One of the most common critiques of Christmas is that it’s become a celebration of consumerism, with buyers flocking to shopping centres and trawling the depths of the online marketplace to make their day a joyous one. Most people focus on spending time with family members, feasting on lavish dinners and celebrating the warmth of the holiday season, but there is no denying that commercialism has become an integral part of the proceedings. Although online banner-ads, a swarm of endlessly repeating TV advertisements and countless special seasonal offers make it seem like a modern phenomenon, Christmas has a long-standing relationship with commercialisation.
"Four of the deadly sins against which Christianity once railed are now seen by some to be venerated in Christmas celebrations: avarice, gluttony, lust and envy"
Russell Belk - Marketing Professor at York University
1843: The invention of the Christmas card
The Victorians are responsible for our current conception of Christmas. Ultimately, the practice stems from the Pagan celebrations of the sun-god Mithras and the festival of Saturnalia, but these were later encompassed by the Christian version of the holiday.
Gifts were a part of the original ceremonies, but Saturnalia, for example, typically consisted of candles, pretend fruit and dolls. These all have symbolic meaning, yet somehow this practice has transformed into iPad frenzies, sold-out games consoles and superfluous gadgets.
At the beginning of the 19th century, Christmas wasn’t widely celebrated, but society soon revived the practice. Although our modern Christmas celebrations in Britain have been linked to Prince Albert, Queen Victoria’s German husband, the commercial aspects can be thought to sprout from 1843, when Henry Cole commissioned the first ever Christmas card. At first, their price tag was too much for ordinary Victorians, but as times progressed they became increasingly popular, and in 1880 11.5 million Christmas cards were made.
Presents used to be given to mark the new year, but the increasing popularity of Christmas meant that they were brought forwards to match up to the holiday. The first gifts were small enough to hang from the tree, but they were soon scaled-up.

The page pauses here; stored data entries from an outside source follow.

(** The result for a temperature above 0 outside the daytime filter, once
    the limit and the risk of the threshold rule are known. *)
Lemma risk_above_zero (t w : Q) (cloud_cover humidity : pyfloat) (hour_of_day : option Z)
    (temp_limit : Q) (risk_level : string) (risk_numeric : Z) :
  0 < t -> daytime hour_of_day = false ->
  dynamic_threshold (calculate_cloud_impact_factor cloud_cover)
    = (temp_limit, risk_level, risk_numeric) ->
  risk_of (calculate_advanced_frost_risk (Some t) (Some w) cloud_cover humidity hour_of_day)
  = if ((t <=? temp_limit) && (w <? 4))%bool then (risk_level, risk_numeric)
    else if humidity_rule t w humidity then ("medel", 2%Z) else ("ingen", 0%Z).
Proof.
  intros Ht Hd Hthr. unfold calculate_advanced_frost_risk.
  rewrite Hd, andb_false_l.
  assert (P : (t <=? 0) = false) by (apply Qleb_gt; exact Ht).
  rewrite P, Hthr.
  destruct ((t <=? temp_limit) && (w <? 4))%bool; [reflexivity|].
  destruct (humidity_rule t w humidity); reflexivity.
Qed.

(** X2.  Colder is never safer: with the wind, the cloud cover, the humidity
    and the hour unchanged, a lower temperature gives a risk number that is
    at least as high. *)
Theorem risk_antitone_in_temperature (t t' w : Q) (cloud_cover humidity : pyfloat)
    (hour_of_day : option Z) :
  t' <= t ->
  (snd (risk_of (calculate_advanced_frost_risk (Some t) (Some w) cloud_cover humidity
                                               hour_of_day))
   <= snd (risk_of (calculate_advanced_frost_risk (Some t') (Some w) cloud_cover humidity
                                                  hour_of_day)))%Z.
Proof.
  intros Hle.
  destruct (t' <=? 0) eqn:E'.
  - (* the lower temperature freezes: 3, the largest number *)
    assert (R : risk_of (calculate_advanced_frost_risk (Some t') (Some w) cloud_cover
                           humidity hour_of_day) = ("hög", 3%Z)).
    { apply freezing_is_high. apply Qle_bool_iff. exact E'. }
    rewrite R.
    pose proof (risk_pairs (Some t) (Some w) cloud_cover humidity hour_of_day) as Hin.
    destruct (risk_of (calculate_advanced_frost_risk (Some t) (Some w) cloud_cover humidity
                                                     hour_of_day)) as [lvl num].
    simpl in *.
    destruct Hin as [E|[E|[E|[E|[E|[]]]]]]; injection E as _ <-; lia.
  - apply Qleb_gt in E'. assert (Ht : 0 < t) by lra.
    destruct (daytime hour_of_day) eqn:D.
    + (* daytime with plus degrees: 0 for both *)
      unfold calculate_advanced_frost_risk. rewrite D.
      apply Qltb_lt in Ht. apply Qltb_lt in E'. rewrite Ht, E'. simpl. lia.
    + destruct (cloud_factor_cases cloud_cover) as [H|[H|H]];
        rewrite (risk_above_zero t w _ _ _ _ _ _ Ht D H),
                (risk_above_zero t' w _ _ _ _ _ _ E' D H);
        unfold humidity_rule; destruct humidity as [h|];
        repeat match goal with
        | |- context [Qle_bool ?a ?b] => destruct (Qle_bool a b) eqn:?
        | |- context [Qltb ?a ?b] => destruct (Qltb a b) eqn:?
        end; simpl; qprop; try lia; try lra.
Qed.
(** X3.  For all doubles [x] and [df] and every libm, the call under
    CPython's [math] returns a float, raises ValueError or raises
    OverflowError.  It never raises ZeroDivisionError: a divisor [k + n] of
    the loop is zero only for [k = -n], and then [k + 1] is a pole of
    lgamma, which has raised before the loop.  With 1999 executions of the
    body allowed, the loop has ended. *)
Theorem chi2_exceptions (M : Libm) (fuel : nat) (x df : float) :
  (1999 <= fuel)%nat ->
  (exists v, chi2_cdf_upper_tail (PyMath.cpython M) fuel x df = Ok v) \/
  chi2_cdf_upper_tail (PyMath.cpython M) fuel x df = Raise ValueError \/
  chi2_cdf_upper_tail (PyMath.cpython M) fuel x df = Raise OverflowError.
Proof.
  intros Hfuel. destruct (x <=? 0) eqn:Hx.
  - left. exists 1. apply chi2_guard. exact Hx.
  - rewrite chi2_positive_branch by exact Hx.
    cbn [math_log math_lgamma math_exp PyMath.cpython].
    destruct (PyMath.log M (x / 2)) as [l|e] eqn:Hl; cbn [bind of_result].
    2: { right. left. rewrite (log_error _ _ _ Hl). reflexivity. }
    destruct (PyMath.lgamma M (df / 2 + 1)) as [g|e] eqn:Hg;
      cbn [bind of_result].
    2: { right. destruct (lgamma_error _ _ _ Hg) as [-> | ->]; auto. }
    assert (Hdiv : forall i : Z, (1 <= i < 2000)%Z ->
                     (df / 2 + PyFloat.of_int i =? 0) = false).
    { intros i Hi. destruct (df / 2 + PyFloat.of_int i =? 0) eqn:E;
        [|reflexivity].
      rewrite (divisor_zero_pole M _ i Hi E) in Hg. discriminate. }
    destruct (while_enough_fuel (x / 2) (df / 2) fuel loop_init fuel)
      as [_ Hnf]; [exact Hfuel | exact Hfuel |].
    pose proof (while_no_raise (x / 2) (df / 2) fuel Hdiv loop_init) as Hnr.
    destruct (while fuel (x / 2) (df / 2) loop_init) as [st|e|];
      [| exfalso; apply (Hnr e); [cbn; lia | reflexivity]
       | exfalso; apply Hnf; reflexivity].
    cbn [bind].
    destruct (PyMath.exp M (df / 2 * l - x / 2 - g)) as [v|e] eqn:He;
      cbn [bind of_result].
    + left. eexists. reflexivity.
    + right. destruct (exp_error _ _ _ He) as [-> | ->]; auto.
Qed.

Lemma chi2_exceptions_witness :
  (exists v,
     chi2_cdf_upper_tail (PyMath.cpython sample_libm) 1999 50 (-2) = Ok v) \/
  chi2_cdf_upper_tail (PyMath.cpython sample_libm) 1999 50 (-2) =
    Raise ValueError \/
  chi2_cdf_upper_tail (PyMath.cpython sample_libm) 1999 50 (-2) =
    Raise OverflowError.
Proof.
  exact (chi2_exceptions sample_libm 1999 50 (-2) (le_n 1999)).
Defined.

(** X5.  For [x] not [<= 0] and a [df] for which [df / 2 + 1] is an
    integer [<= 0] (so [df = -2.0, -4.0, ...]), the call raises ValueError
    under CPython's [math], whatever the libm: [math.lgamma] is at a pole,
    when [math.log] has not raised the same before. *)
Theorem chi2_pole_df (M : Libm) (fuel : nat) (x df : float) :
  (x <=? 0) = false ->
  PyFloat.is_integral (df / 2 + 1) && (df / 2 + 1 <=? 0) = true ->
  chi2_cdf_upper_tail (PyMath.cpython M) fuel x df = Raise ValueError.
Proof.
  intros Hx Hpole. rewrite chi2_positive_branch by exact Hx.
  cbn [math_log math_lgamma math_exp PyMath.cpython].
  destruct (PyMath.log M (x / 2)) as [l|e] eqn:Hl; cbn [bind of_result].
  - rewrite (lgamma_pole M _ Hpole). reflexivity.
  - rewrite (log_error _ _ _ Hl). reflexivity.
Qed.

Communications lecturer at the University of Houston, Jib Fowles, links the resurgence of Christmas to the arrival of the consumer economy, “As the holiday re-emerged, it used as gifts the goods that were at hand — in this case, manufactured ones.”
Building on traditions
Pope Benedict XVI criticised the commercial nature of Christmas in his Christmas Eve Mass in 2011, saying “Let us ask the Lord to help us see through the superficial glitter of this season, and to discover behind it the child in the stable in Bethlehem, so as to find true joy and true light.”

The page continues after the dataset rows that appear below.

(** * Zero-locus extraction engine: a shallow embedding of
      [src/my_dtypes.py], [src/numerical.py], [src/space_curve.py] and
      [src/my_plots.py], with the transfer-matrix algebra of the scripts
      that call them.

    Conventions of the embedding.
    - Python floats are modelled by exact rationals [Q]; rounding, NaN and
      infinities are outside the model.
    - A NumPy array is a shape together with its C-order (row-major) buffer;
      the buffer carries the dtype (float, complex or object).
    - Python exceptions are values of [exception]; a computation returns
      [result A], and computations with effects live in the monad [M]
      (a world holding the object heap, standard output and the windows
      opened so far).
    - SymPy, PyVista/VTK and Matplotlib are external collaborators.  SymPy's
      [subs] and [lambdify] are modelled on a small expression language,
      without SymPy's automatic evaluation.  What the source relies on of
      PyVista's [ImageData] (its setters and its point ordering) is modelled
      directly; the mesh and plotting routines are the fields of the class
      [Backend], about which nothing is assumed unless a statement says
      so. *)

From Stdlib Require Import QArith Qcanon ZArith List String Lia Lqa Field.
From stdpp Require Import base option list gmap strings.
Import ListNotations.

Local Open Scope Z_scope.
Local Open Scope Q_scope.
Local Open Scope list_scope.

(** ** Exceptions and results *)

(** The Python exceptions the modelled code can raise, followed by the three
    error kinds that the design document names.  No definition below
    constructs one of the last three. *)
Inductive exception : Type :=
  | ValueError
  | TypeError
  | NameError
  | KeyError
  | AttributeError
  | SyntaxError
  | ZeroDivisionError
  | FrozenInstanceError
  | SystemError
  | InvalidDomain
  | ConflictingParameter
  | UnresolvedSymbol.

Inductive result (A : Type) : Type :=
  | Ok (a : A)
  | Raise (e : exception).
Arguments Ok {A} a.
Arguments Raise {A} e.

Definition rbind {A B} (r : result A) (k : A -> result B) : result B :=
  match r with
  | Ok a => k a
  | Raise e => Raise e
  end.

Definition is_ok {A} (r : result A) : bool :=
  match r with Ok _ => true | Raise _ => false end.

Global Instance result_ret : MRet result := fun A a => Ok a.
Global Instance result_bind : MBind result := fun A B k r => rbind r k.

(** ** Numbers and arrays *)

Definition Symbol := string.

(** Complex numbers as pairs (real part, imaginary part). *)
Definition C : Type := Q * Q.

Definition Cadd (a b : C) : C := (fst a + fst b, snd a + snd b).
Definition Cmul (a b : C) : C :=
  (fst a * fst b - snd a * snd b, fst a * snd b + snd a * fst b).
Definition Cof (q : Q) : C := (q, 0).

(** A Python number held in a dictionary or written in an expression. *)
Inductive pynum : Type :=
  | PyFloat (q : Q)
  | PyComplex (c : C).

(** SymPy expressions built from symbols, numeric constants (the imaginary
    unit is [Const (PyComplex (0, 1))]), sums and products.  The functions
    [cos], [sin], quotients and powers are outside this fragment, and
    SymPy's automatic evaluation of sums and products (a product with a zero
    factor collapsing to [0], constants being folded) is not modelled: an
    expression stands for the way it is written. *)
Inductive Expr : Type :=
  | Sym (s : Symbol)
  | Const (v : pynum)
  | Add (a b : Expr)
  | Mul (a b : Expr).

(** The element buffer of an array; the constructor is the dtype: [float64],
    [complex128], or [object] for an array whose elements are SymPy
    expressions. *)
Inductive buffer : Type :=
  | FloatBuf (l : list Q)
  | ComplexBuf (l : list C)
  | ObjectBuf (l : list Expr).

Record ndarray : Type := mk_ndarray { shape : list nat; buf : buffer }.

Definition buf_length (b : buffer) : nat :=
  match b with
  | FloatBuf l => length l
  | ComplexBuf l => length l
  | ObjectBuf l => length l
  end.

(** The elements of a numeric buffer read as complex numbers; an object
    buffer has no numeric elements. *)
Definition complex_view (b : buffer) : list C :=
  match b with
  | FloatBuf l => map Cof l
  | ComplexBuf l => l
  | ObjectBuf _ => []
  end.

(** The elements of a buffer as SymPy sees them when an operand is a SymPy
    object: numbers become constants. *)
Definition object_view (b : buffer) : list Expr :=
  match b with
  | FloatBuf l => map (fun q => Const (PyFloat q)) l
  | ComplexBuf l => map (fun c => Const (PyComplex c)) l
  | ObjectBuf l => l
  end.

(** The dtype of a buffer is [object]. *)
Definition is_object_buf (b : buffer) : bool :=
  match b with ObjectBuf _ => true | _ => false end.

Definition size_of (sh : list nat) : nat := fold_right Nat.mul 1%nat sh.

(** A value of shape [[]] with a numeric buffer stands for a Python number,
    and with an object buffer for a bare SymPy object; NumPy's own
    0-dimensional arrays do not arise in the modelled code. *)
Definition scalar (v : pynum) : ndarray :=
  match v with
  | PyFloat q => mk_ndarray [] (FloatBuf [q])
  | PyComplex c => mk_ndarray [] (ComplexBuf [c])
  end.

(** [np.iscomplexobj]: a test on the dtype, not on the values. *)
Definition iscomplexobj (a : ndarray) : bool :=
  match buf a with
  | FloatBuf _ => false
  | ComplexBuf _ => true
  | ObjectBuf _ => false
  end.

(** [np.real] and [np.imag].  An object array is its own real part, and its
    imaginary part is an object array of zeros. *)
Definition np_real (a : ndarray) : ndarray :=
  match buf a with
  | FloatBuf l => a
  | ComplexBuf l => mk_ndarray (shape a) (FloatBuf (map fst l))
  | ObjectBuf l => a
  end.

Definition np_imag (a : ndarray) : ndarray :=
  match buf a with
  | FloatBuf l => mk_ndarray (shape a) (FloatBuf (map (fun _ => 0) l))
  | ComplexBuf l => mk_ndarray (shape a) (FloatBuf (map snd l))
  | ObjectBuf l => mk_ndarray (shape a) (ObjectBuf (map (fun _ => Const (PyFloat 0)) l))
  end.

(** [np.linspace(start, stop, num)] with [endpoint=True]: [arange(num) * step
    + start], the last sample overwritten by [stop]; a negative [num] is a
    [ValueError]. *)
Definition set_last (y : list Q) (stop : Q) : list Q :=
  removelast y ++ [stop].

Definition linspace (start stop : Q) (num : Z) : result (list Q) :=
  if (num <? 0)%Z then Raise ValueError
  else
    let div := (num - 1)%Z in
    let delta := stop - start in
    let idx := map (fun i : nat => inject_Z (Z.of_nat i)) (seq 0 (Z.to_nat num)) in
    let y :=
      if (0 <? div)%Z
      then map (fun t => t * (delta / inject_Z div) + start) idx
      else map (fun t => t * delta + start) idx in
    Ok (if (1 <? num)%Z then set_last y stop else y).

(** [np.meshgrid(x, y, z, indexing="ij")]: three arrays of shape
    [(len x, len y, len z)] with [X[i,j,k] = x[i]], [Y[i,j,k] = y[j]],
    [Z[i,j,k] = z[k]]. *)
Definition mesh_fill (pick : Q -> Q -> Q -> Q) (x y z : list Q) : list Q :=
  flat_map (fun xi => flat_map (fun yj => map (fun zk => pick xi yj zk) z) y) x.

Definition meshgrid_ij (x y z : list Q) : ndarray * ndarray * ndarray :=
  let sh := [length x; length y; length z] in
  (mk_ndarray sh (FloatBuf (mesh_fill (fun xi _ _ => xi) x y z)),
   mk_ndarray sh (FloatBuf (mesh_fill (fun _ yj _ => yj) x y z)),
   mk_ndarray sh (FloatBuf (mesh_fill (fun _ _ zk => zk) x y z))).

(** [np.meshgrid(x, y)] with the default [indexing="xy"]: two arrays of shape
    [(len y, len x)] with [X[r,c] = x[c]] and [Y[r,c] = y[r]]. *)
Definition meshgrid_xy (x y : list Q) : ndarray * ndarray :=
  let sh := [length y; length x] in
  (mk_ndarray sh (FloatBuf (flat_map (fun _ => x) y)),
   mk_ndarray sh (FloatBuf (flat_map (fun yj => map (fun _ => yj) x) y))).

(** [a.flatten(order="F")]: the elements with the first index varying
    fastest.  The C-order buffer of shape [d :: rest] is [d] blocks of
    [size_of rest] elements; each block is flattened and the blocks are
    interleaved. *)
Definition chunks {A} (d m : nat) (l : list A) : list (list A) :=
  map (fun i => firstn m (skipn (i * m) l)) (seq 0 d).

Definition column {A} (rows : list (list A)) (c : nat) : list A :=
  flat_map (fun row => match row !! c with Some v => [v] | None => [] end) rows.

Definition transpose {A} (m : nat) (rows : list (list A)) : list (list A) :=
  map (column rows) (seq 0 m).

Fixpoint flatten_F {A} (sh : list nat) (l : list A) : list A :=
  match sh with
  | [] => l
  | d :: rest =>
      concat (transpose (size_of rest) (map (flatten_F rest) (chunks d (size_of rest) l)))
  end.

Definition flatten_order_F (a : ndarray) : ndarray :=
  match buf a with
  | FloatBuf l => mk_ndarray [size_of (shape a)] (FloatBuf (flatten_F (shape a) l))
  | ComplexBuf l => mk_ndarray [size_of (shape a)] (ComplexBuf (flatten_F (shape a) l))
  | ObjectBuf l => mk_ndarray [size_of (shape a)] (ObjectBuf (flatten_F (shape a) l))
  end.

(** The method call [v.flatten(order="F")] on the result of [np.real] or
    [np.imag].  Of a Python number these are Python numbers, which have no
    such method; of a bare SymPy object they are 0-dimensional object
    arrays, which have it. *)
Definition call_flatten (v : ndarray) : result ndarray :=
  match shape v with
  | [] => if is_object_buf (buf v) then Ok (flatten_order_F v) else Raise AttributeError
  | _ => Ok (flatten_order_F v)
  end.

This sort of opposition is common from some Christians, who resent the plastic and superficial nature of the holiday which essentially celebrates the birth of their saviour. Some even argue that the use of the term “Xmas” is specifically designed to remove “Christ” from the equation.

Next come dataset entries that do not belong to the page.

(** The [FINISHED] block and the credits: the packet it captures is the
    one whose credit field it takes. *)
Lemma packet_is_finished_credits_step (type : serial_data_type_t)
    (c : packet_receive_data_t) (st st' : hci_state) :
  packet_is_finished type c st = Some st' →
  ∃ delta,
    trace st' = trace st ++ delta
    ∧ credits_step (op_hal_says_data_ready type) delta
        (command_credits st) (command_credits st').
Proof.
  intros Hrun.
  apply packet_is_finished_Some in Hrun
    as (buf & handed & _ & -> & Hhanded).
  simpl in Hhanded.
  set (packet := with_len (index c) buf) in *.
  destruct Hhanded as [[Hne ->]|(-> & Hsize & ->)].
  - eexists [_; _; _]. split; [simpl; by rewrite <- !app_assoc|].
    by destruct type.
  - set (captured := emit (btsnoop_capture packet true) st).
    pose proof (filter_incoming_event_credits packet captured) as Hcredits.
    destruct (filter_incoming_event_frame packet captured)
      as (_ & _ & _ & _ & _ & q & Htrace & _).
    destruct (filter_incoming_event packet captured) as [swallowed s1].
    simpl in Hcredits, Htrace.
    destruct swallowed; simpl.
    + exists (btsnoop_capture packet true
              :: q ++ [hal_packet_finished DATA_TYPE_EVENT]).
      split; [rewrite Htrace; simpl; by rewrite <- !app_assoc|].
      simpl. by split.
    + exists (btsnoop_capture packet true
              :: q ++ [reassemble_and_dispatch packet;
                       hal_packet_finished DATA_TYPE_EVENT]).
      split; [rewrite Htrace; simpl; by rewrite <- !app_assoc|].
      simpl. by split.
Qed.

The Puritans are amongst the most famous Christmas-haters. Their problem was largely that the holiday is based on a heathen, sun-worshipping pagan date not found in the Bible. The various arguments have been revived ever since, by everyone from Charlie Brown in his 1965 Christmas special through to Fox anchor Bill O’ Reilly in 2005, and they show little sign of dying out. However, in wider society Christmas is increasingly becoming viewed as a secular holiday.